I was in my dorm lobby when I returned my mom’s call. While the news I received wasn’t incredibly unexpected, I felt tears well up in my eyes before she had even finished her sentence.
“Gramp is dying, honey. They don’t expect him to make it through the night. I’m so sorry, baby.”
It was nearly 8 p.m. on a Tuesday, and home was an hour away. To make my mom leave her father-in-law’s bedside to pick me up didn’t seem like the right thing, even though she was more than willing. I asked if I could say something to Gramp. When my dad got him onto the phone, though he was barely conscious, he managed to utter the words “I love you, Kelsey,” clear as a bell.
When I hung up the phone, puffy-eyed and alone with my sadness, I caught the elevator to get to my room. To my dismay, two other girls entered the lobby and walked toward the elevator. Instinctively, I began to compose myself, wiping running makeup, blotting away tears, and avoiding their gazes once they got onto the elevator. Though I thought little of my actions at the time, my mind having been elsewhere, I now see how the need to hide grief is such a constant and conditioned phenomenon of the culture I live in.

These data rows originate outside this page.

(* ===== verification/Weights.v ===== *)
(** * Weights (src/runtime/src/weights, src/pallets/template/src/weights.rs)

The interface to sp_weights and sp_arithmetic that the runtime's numbers are
written against, the constants of the runtime's weight files with the sanity
checks those files carry, and the pallet's weight functions. *)
From S2P Require Import Prelude.

Local Open Scope N_scope.

(** ** Interface *)

(** [frame_support::weights::RuntimeDbWeight]. *)
Record RuntimeDbWeight := mkDbWeight { read : N; write : N }.

(** [Weight], [Perbill] and the constants of sp_weights. *)
Class SpWeights := {
  Weight : Type;
  from_parts : N → N → Weight;
  ref_time : Weight → N;
  proof_size : Weight → N;
  weight_saturating_add : Weight → Weight → Weight;
  weight_saturating_div : Weight → N → Weight;
  (** [a - b]. *)
  weight_sub : Weight → Weight → Weight;
  Perbill : Type;
  from_percent : N → Perbill;
  from_rational : N → N → Perbill;
  (** The number of parts per billion. *)
  deconstruct : Perbill → N;
  (** [perbill * n] and [perbill * weight]. *)
  perbill_mul : Perbill → N → N;
  perbill_mul_weight : Perbill → Weight → Weight;
  (** [RuntimeDbWeight::reads] and [RuntimeDbWeight::writes]. *)
  db_reads : RuntimeDbWeight → N → Weight;
  db_writes : RuntimeDbWeight → N → Weight;
  WEIGHT_REF_TIME_PER_SECOND : N;
  WEIGHT_REF_TIME_PER_MILLIS : N;
  WEIGHT_REF_TIME_PER_MICROS : N;
  WEIGHT_REF_TIME_PER_NANOS : N;
}.

(** Their documented behaviour: a weight is a pair of [u64]; a [Perbill] is a
    number of billionths, made from a percentage or, rounding down, from a
    fraction, and multiplied rounding to the nearest. *)
Class SpWeightsLaws (W : SpWeights) : Prop := {
  ref_time_from_parts t p : ref_time (from_parts t p) = t;
  proof_size_from_parts t p : proof_size (from_parts t p) = p;
  ref_time_saturating_add a b :
    ref_time (weight_saturating_add a b) = saturating_add u64_MAX (ref_time a) (ref_time b);
  proof_size_saturating_add a b :
    proof_size (weight_saturating_add a b) =
    saturating_add u64_MAX (proof_size a) (proof_size b);
  ref_time_saturating_div a n : n ≠ 0 → ref_time (weight_saturating_div a n) = ref_time a / n;
  proof_size_saturating_div a n :
    n ≠ 0 → proof_size (weight_saturating_div a n) = proof_size a / n;
  ref_time_sub a b : ref_time b ≤ ref_time a → ref_time (weight_sub a b) = ref_time a - ref_time b;
  proof_size_sub a b :
    proof_size b ≤ proof_size a → proof_size (weight_sub a b) = proof_size a - proof_size b;
  deconstruct_from_percent x : deconstruct (from_percent x) = N.min x 100 * 10000000;
  deconstruct_from_rational p q :
    q ≠ 0 → deconstruct (from_rational p q) = N.min p q * 1000000000 / q;
  perbill_mul_nearest f n :
    2 * (perbill_mul f n * 1000000000) ≤ 2 * (deconstruct f * n) + 1000000000 ∧
    2 * (deconstruct f * n) ≤ 2 * (perbill_mul f n * 1000000000) + 1000000000;
  ref_time_perbill_mul f w : ref_time (perbill_mul_weight f w) = perbill_mul f (ref_time w);
  proof_size_perbill_mul f w :
    proof_size (perbill_mul_weight f w) = perbill_mul f (proof_size w);
  ref_time_db_reads w n : ref_time (db_reads w n) = saturating_mul u64_MAX w.(read) n;
  ref_time_db_writes w n : ref_time (db_writes w n) = saturating_mul u64_MAX w.(write) n;
  per_second : WEIGHT_REF_TIME_PER_SECOND = 1000000000000;
  per_millis : WEIGHT_REF_TIME_PER_MILLIS = 1000000000;
  per_micros : WEIGHT_REF_TIME_PER_MICROS = 1000000;
  per_nanos : WEIGHT_REF_TIME_PER_NANOS = 1000;
}.

Create Rewrite HintDb weights.
#[export] Hint Rewrite @ref_time_from_parts @proof_size_from_parts
  @ref_time_saturating_add @proof_size_saturating_add @deconstruct_from_percent
  @ref_time_perbill_mul @proof_size_perbill_mul @ref_time_db_reads @ref_time_db_writes
  @per_second @per_millis @per_micros @per_nanos using typeclasses eauto : weights.

Section perbill.
Context {W : SpWeights} {HW : SpWeightsLaws W}.

(** A product that is a whole number is exact. *)
Lemma perbill_mul_exact f n k :
  deconstruct f * n = k * 1000000000 → perbill_mul f n = k.
Proof. intros H. pose proof (perbill_mul_nearest f n). lia. Qed.

Lemma perbill_mul_mono f n m : n ≤ m → perbill_mul f n ≤ perbill_mul f m.
Proof.
  intros Hle. destruct (decide (n = m)) as [->|Hne]; [done|].
  pose proof (perbill_mul_nearest f n). pose proof (perbill_mul_nearest f m).
  destruct (decide (deconstruct f = 0)) as [Hz|Hz]; [nia|].
  assert (deconstruct f * n < deconstruct f * m) by nia. nia.
Qed.

(** A share of at most one hundred percent is at most the whole. *)
Lemma perbill_mul_le x n : x ≤ 100 → perbill_mul (from_percent x) n ≤ n.
Proof.
  intros Hx. pose proof (perbill_mul_nearest (from_percent x) n) as [Hn _].
  rewrite deconstruct_from_percent in Hn. nia.
Qed.
End perbill.

(** ** The weight files of the runtime *)
Section files.
Context {W : SpWeights}.

(** block_weights.rs *)
Definition BlockExecutionWeight : Weight :=
  from_parts (saturating_mul u64_MAX WEIGHT_REF_TIME_PER_NANOS 5000000) 0.

Definition block_weight_sane : bool :=
  (wrapping_mul u64_MAX 100 WEIGHT_REF_TIME_PER_MICROS <=? ref_time BlockExecutionWeight) &&
  (ref_time BlockExecutionWeight <=? wrapping_mul u64_MAX 50 WEIGHT_REF_TIME_PER_MILLIS).

(** extrinsic_weights.rs *)
Definition ExtrinsicBaseWeight : Weight :=
  from_parts (saturating_mul u64_MAX WEIGHT_REF_TIME_PER_NANOS 125000) 0.

Definition extrinsic_weight_sane : bool :=
  (wrapping_mul u64_MAX 10 WEIGHT_REF_TIME_PER_MICROS <=? ref_time ExtrinsicBaseWeight) &&
  (ref_time ExtrinsicBaseWeight <=? WEIGHT_REF_TIME_PER_MILLIS).

(** rocksdb_weights.rs *)
Definition RocksDbWeight : RuntimeDbWeight :=
  mkDbWeight (wrapping_mul u64_MAX 25000 WEIGHT_REF_TIME_PER_NANOS)
             (wrapping_mul u64_MAX 100000 WEIGHT_REF_TIME_PER_NANOS).

(** paritydb_weights.rs *)
Definition ParityDbWeight : RuntimeDbWeight :=
  mkDbWeight (wrapping_mul u64_MAX 8000 WEIGHT_REF_TIME_PER_NANOS)
             (wrapping_mul u64_MAX 50000 WEIGHT_REF_TIME_PER_NANOS).

(** The four assertions that both database files make of their weight. *)
Definition db_weight_sane (w : RuntimeDbWeight) : bool :=
  (WEIGHT_REF_TIME_PER_MICROS <=? ref_time (db_reads w 1)) &&
  (WEIGHT_REF_TIME_PER_MICROS <=? ref_time (db_writes w 1)) &&
  (ref_time (db_reads w 1) <=? WEIGHT_REF_TIME_PER_MILLIS) &&
  (ref_time (db_writes w 1) <=? WEIGHT_REF_TIME_PER_MILLIS).

Definition rocksdb_sane : bool := db_weight_sane RocksDbWeight.
Definition paritydb_sane : bool := db_weight_sane ParityDbWeight.
End files.

(** ** The weight functions of the pallet *)

(** [WeightInfo] of the pallet. *)
Class WeightInfo `{SpWeights} := {
  do_something : Weight;
  cause_error : Weight;
}.

Section pallet_weights.
Context {W : SpWeights}.

(** [SubstrateWeight<T>], where [T::DbWeight] is [db]. *)
Definition SubstrateWeight (db : RuntimeDbWeight) : WeightInfo := {|
  do_something := weight_saturating_add (from_parts 9000000 0) (db_writes db 1);
  cause_error :=
    weight_saturating_add
      (weight_saturating_add (from_parts 6000000 1489) (db_reads db 1))
      (db_writes db 1);
|}.

(** The implementation for [()], with the [RocksDbWeight] of frame_support. *)
Definition UnitWeight (frame_support_RocksDbWeight : RuntimeDbWeight) : WeightInfo := {|
  do_something :=
    weight_saturating_add (from_parts 9000000 0) (db_writes frame_support_RocksDbWeight 1);
  cause_error :=
    weight_saturating_add
      (weight_saturating_add (from_parts 6000000 1489)
         (db_reads frame_support_RocksDbWeight 1))
      (db_writes frame_support_RocksDbWeight 1);
|}.
End pallet_weights.

(** ** An executable instance *)

Definition TestWeights : SpWeights := {|
  Weight := N * N;
  from_parts t p := (t, p);
  ref_time := fst;
  proof_size := snd;
  weight_saturating_add a b :=
    (saturating_add u64_MAX a.1 b.1, saturating_add u64_MAX a.2 b.2);
  weight_saturating_div a n := (a.1 / n, a.2 / n);
  weight_sub a b := (a.1 - b.1, a.2 - b.2);
  Perbill := N;
  from_percent x := N.min x 100 * 10000000;
  from_rational p q := N.min p q * 1000000000 / q;
  deconstruct f := f;
  perbill_mul f n := (f * n + 500000000) / 1000000000;
  perbill_mul_weight f w :=
    ((f * w.1 + 500000000) / 1000000000, (f * w.2 + 500000000) / 1000000000);
  db_reads w n := (saturating_mul u64_MAX w.(read) n, 0);
  db_writes w n := (saturating_mul u64_MAX w.(write) n, 0);
  WEIGHT_REF_TIME_PER_SECOND := 1000000000000;
  WEIGHT_REF_TIME_PER_MILLIS := 1000000000;
  WEIGHT_REF_TIME_PER_MICROS := 1000000;
  WEIGHT_REF_TIME_PER_NANOS := 1000;
|}.

#[export] Instance TestWeightsLaws : SpWeightsLaws TestWeights.
Proof.
  split; try done. cbn. intros f n.
  generalize (f * n). intros x.
  pose proof (N.div_mod (x + 500000000) 1000000000 ltac:(done)).
  pose proof (N.mod_lt (x + 500000000) 1000000000 ltac:(done)).
  set (q := (x + 500000000) / 1000000000) in *.
  set (r := (x + 500000000) mod 1000000000) in *. clearbody q r. lia.
Qed.

(** ** Properties *)
Section properties.
Context {W : SpWeights} {HW : SpWeightsLaws W}.

(** The sanity checks of the four weight files hold: a block with no
    extrinsics weighs between 100 microseconds and 50 milliseconds, an empty
    extrinsic between 10 microseconds and 1 millisecond, and one database access
    of either backend between 1 microsecond and 1 millisecond. *)
Theorem weight_files_are_sane :
  block_weight_sane = true ∧ extrinsic_weight_sane = true ∧
  rocksdb_sane = true ∧ paritydb_sane = true.
Proof.
  unfold block_weight_sane, extrinsic_weight_sane, rocksdb_sane, paritydb_sane,
    db_weight_sane, BlockExecutionWeight, ExtrinsicBaseWeight.
  autorewrite with weights. unfold RocksDbWeight, ParityDbWeight.
  rewrite ?per_nanos. by vm_compute.
Qed.
End properties.

Lemma weight_files_are_sane_witness : @block_weight_sane TestWeights = true.
Proof. apply weight_files_are_sane. Defined.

Cheryl Strayed writes, “We are allowed to be deeply into basketball, or Buddhism, or Star Trek, or jazz, but we are not allowed to be deeply sad. Grief is a thing that we are encouraged to ‘let go of,’ to ‘move on from,’ and we are told specifically how this should be done.”
We have learned to welcome other sights that would once have been considered socially unusual on a college campus, or anywhere for that matter: belly shirts and low necklines, cursing, clear physical signs of alcohol and drug use, yelling and loud laughter—the list goes on and on. For some reason, though, when it comes to sadness, this must be a private affair, or done only with those with whom we are most comfortable.
Even more interesting is the realization that I had not hidden my tears on that elevator for myself—I wasn’t keeping my emotion hidden for me, but rather I composed myself and held back tears to avoid making these strangers feel uncomfortable.
Whether our reasons for concealing sadness and grief are selflessness or self-preservation, it is odd that this kind of emotion makes us so uncomfortable in public settings. My tears were fine, even expected when my family said a prayer together at the funeral home. It is as if we are expected to allow ourselves to mourn for those two days of rituals, but to leave our tears in the church and emerge back into the world of the living seamlessly.
When kind friends, acquaintances, and even professors did check up on me and acknowledge my loss in person, it always amounted to a “How are you doing?” with a look that lingered a little longer than usual. But actually addressing the loss in public is almost never done. This, we feel, could make a sad person upset in public. Unthinkably, my cover would be blown and lots of people would be made uncomfortable because of me.
All around us, every day, people are grieving something. It is often something much bigger and more heart-wrenching than what I’ve experienced, like the loss of a parent, sibling, or even a child. It may have happened last week or it may have happened five years ago, but pain has no time constraint. There are moments when a loss of years ago can feel as fresh as if it had occurred yesterday. When we avoid emotional expressions of grief, struggling people are left in solitude when what they may actually want is support.
We need to stop being made so uncomfortable by public displays of emotion. Often, even in the presence of close friends, we hide pain and try to appear OK, putting on a composed face to protect our own vulnerability and others’ comfort. But we cannot always be OK, and we need to stop convincing others and ourselves that this is the case. It is OK to not be OK. We need to allow each other sadness, wherever and whenever we need to express it.